Lemma wp_receive_prev i s pkt now dec o t seq payload :
  session_wf s -> sessions t !! i = Some s -> (length pkt <= WIRE_CAP)%nat -> in_range 64 seq ->
  prev_key_active s = true -> now <= prev_key_expires s -> packet_open (session_key s) pkt = None ->
  packet_open (prev_session_key s) pkt = Some (data_plain seq payload) ->
  wp (receive i pkt now dec) (fun r w' => r.2 = Some (seq, true, payload) /\
    w' = World _ o (set_sessions (<[i := set_last_seen now s]> (sessions t)) t)) (World _ o t).
Proof.
  intros [_ Hk Hpk _ _ _ _] Hs Hl Hseq Ha Hexp Hc Hp. unfold receive.
  apply wp_bind. eapply wp_session_at; [done|]. apply wp_bind. eapply wp_upd_session; [done|].
  unfold open_data. apply wp_bind, wp_bind, wp_liftO.
  eapply wp_conseq; [by apply wp_decrypt_det|]. intros [dec1 r1] o1 [-> Hr1]. cbn in Hr1. rewrite Hc in Hr1.
  subst r1. rewrite Ha, (proj2 (Z.leb_le _ _) Hexp). cbn [andb]. apply wp_bind, wp_liftO.
  eapply wp_conseq; [by apply wp_decrypt_det|]. intros [dec2 r2] o2 [-> Hr2]. cbn in Hr2. rewrite Hp in Hr2.
  subst r2. wp_step. destruct (data_plain_fields seq payload Hseq) as (H16 & Hh & Hd & Hpl).
  cbn [fmap option_fmap option_map].
  rewrite (proj2 (Nat.ltb_ge _ _) H16), Hh, memcmp_refl. cbn [orb negb Z.eqb]. cbv zeta.
  rewrite Hd, Hpl. apply wp_bind. unfold replay_gate. wp_step. by wp_step.
Qed.

Lemma wp_on_data_prev c src pkt now enc dec o t i s seq payload :
  inv c (World _ o t) -> old_packet t src pkt i s seq payload -> (length pkt <= WIRE_CAP)%nat ->
  in_range 64 seq -> now <= prev_key_expires s -> (forall n p, env_tun_write n p = true) ->
  wp (on_data src pkt now enc dec) (fun _ w' => os_tun (w_os w') = os_tun o ++ [payload] /\
    inv c w' /\ old_packet (w_tab w') src pkt i (set_last_seen now s) seq payload) (World _ o t).
Proof.
  intros Hinv [[Hf Hs] Ha [Hc Hp] [Hne Hok] Hroute] Hl Hseq Hexp Htun.
  pose proof (inv_session_wf _ _ _ _ _ Hinv Hs) as Hsw. pose proof (lookup_lt_Some _ _ _ Hs) as Hlt.
  set (s1 := set_last_seen now s). set (t1 := set_sessions (<[i := s1]> (sessions t)) t).
  assert (sessions t1 !! i = Some s1) as Hs1 by by apply list_lookup_insert_eq.
  assert (table_keeps t t1) as Hk by by eapply table_keeps_upd, hot_eq_same.
  assert (forall ip, route_lookup t1 ip = route_lookup t ip) as Hr by (intros; by eapply route_lookup_upd).
  assert (wp (on_data src pkt now enc dec) (fun _ w' => os_tun (w_os w') = os_tun o ++ [payload] /\
    w_tab w' = t1) (World _ o t)) as Hw.
  { apply wp_bind, wp_tab. cbn [w_tab]. rewrite Hf. apply wp_bind.
    eapply wp_conseq; [by apply (wp_receive_prev i s pkt now dec o t seq payload)|].
    intros [dec' r] w1 [Er ->]. cbn in Er. subst r. apply wp_bind. fold s1 t1.
    eapply wp_conseq; [apply (wp_deliver_tun i s1); try done; intros H4 f; rewrite Hr; by apply Hroute|].
    intros e w' (? & _ & ?). by wp_step. }
  destruct (wp_elim _ _ _ Hw) as (r & w' & E & Ht & Et). apply (wp_of_run _ _ _ _ _ E).
  split; [done|]. split; [by apply (wp_run _ _ _ _ _ (wp_on_data c src pkt now enc dec o t Hinv Hl) E)|].
  rewrite Et. constructor; try done; [split; [|done]; by rewrite (table_keeps_addr t t1)|].
  intros H4 f. rewrite Hr. by apply Hroute.
Qed.

(** C24: Packets under the previous key are not tested for replays: within the grace
    period after a rekey, a packet that the previous key opens and the current one
    does not is written to the TUN device every time it arrives. *)
Theorem prev_key_packet_delivered_again c w0 src pkt i s seq payload now enc dec now' enc' dec' :
  inv c w0 -> old_packet (w_tab w0) src pkt i s seq payload -> (length pkt <= WIRE_CAP)%nat ->
  in_range 64 seq -> now <= prev_key_expires s -> now' <= prev_key_expires s ->
  (forall n p, env_tun_write n p = true) ->
  exists r w1 r' w2, on_data src pkt now enc dec w0 = Ret r w1 /\ on_data src pkt now' enc' dec' w1 = Ret r' w2 /\
    os_tun (w_os w2) = os_tun (w_os w0) ++ [payload; payload].
Proof.
  intros Hinv Hold Hl Hseq Hn Hn' Htun. destruct w0 as [o t].
  destruct (wp_elim _ _ _ (wp_on_data_prev c src pkt now enc dec o t i s seq payload Hinv Hold Hl Hseq Hn Htun))
    as (r & [o1 t1] & E & Ht & Hinv1 & Hold1).
  destruct (wp_elim _ _ _ (wp_on_data_prev c src pkt now' enc' dec' o1 t1 i _ seq payload Hinv1 Hold1 Hl Hseq Hn' Htun))
    as (r' & w2 & E' & Ht' & _).
  exists r, (World _ o1 t1), r', w2. split_and!; [done..|]. rewrite Ht'. cbn in Ht |- *. by rewrite Ht, <- app_assoc.
Qed.
End Tunnel.

(** ** Concrete runs *)

#[local] Existing Instance Toy.ssl.
#[local] Existing Instance Toy.env.
#[local] Existing Instance Toy.ssl_ok.

(** A peer with one established session, for its configured peer. *)
Definition toy_far : sockaddr_in := SockAddr 9 9.
Definition toy_link (key : bytes) : M world unit :=
  let! g := (let! s := alloc_slot (pc_pub toy_peer_cfg) toy_far in
             ret ((fun i => Grant i (pc_pub toy_peer_cfg) key toy_peer_cfg) <$> s)) in
  install toy_far true g.
Definition toy_linked : world := run_end (toy_link toy_key toy_started) toy_started.
Definition toy_session : peer_session := default zero_session (sessions (w_tab toy_linked) !! 0%nat).
Definition toy_payload : bytes := [Byte.x01; Byte.x02].

Lemma toy_link_inv key w :
  length key = CRYPTO_KEY_LEN -> inv toy_peer w -> peer_configs (w_tab w) !! 0%nat = Some toy_peer_cfg ->
  wp (toy_link key) (fun _ => inv toy_peer) w.
Proof.
  intros Hk Hinv Hc. apply wp_bind.
  eapply wp_conseq; [apply (wp_grant toy_peer)|intros g w'; apply wp_install]; try done.
  by eapply list_elem_of_lookup_2.
Qed.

### EXERCISE GOAL
From the entries above, write out only the lines starting at the line that holds "Hf. apply wp_bind." and ending at the line that holds "(** C24: Packets", keeping both and matching them exactly.

### THE COMPLETED TASK
  { apply wp_bind, wp_tab. cbn [w_tab]. rewrite Hf. apply wp_bind.
    eapply wp_conseq; [by apply (wp_receive_prev i s pkt now dec o t seq payload)|].
    intros [dec' r] w1 [Er ->]. cbn in Er. subst r. apply wp_bind. fold s1 t1.
    eapply wp_conseq; [apply (wp_deliver_tun i s1); try done; intros H4 f; rewrite Hr; by apply Hroute|].
    intros e w' (? & _ & ?). by wp_step. }
  destruct (wp_elim _ _ _ Hw) as (r & w' & E & Ht & Et). apply (wp_of_run _ _ _ _ _ E).
  split; [done|]. split; [by apply (wp_run _ _ _ _ _ (wp_on_data c src pkt now enc dec o t Hinv Hl) E)|].
  rewrite Et. constructor; try done; [split; [|done]; by rewrite (table_keeps_addr t t1)|].
  intros H4 f. rewrite Hr. by apply Hroute.
Qed.

(** C24: Packets under the previous key are not tested for replays: within the grace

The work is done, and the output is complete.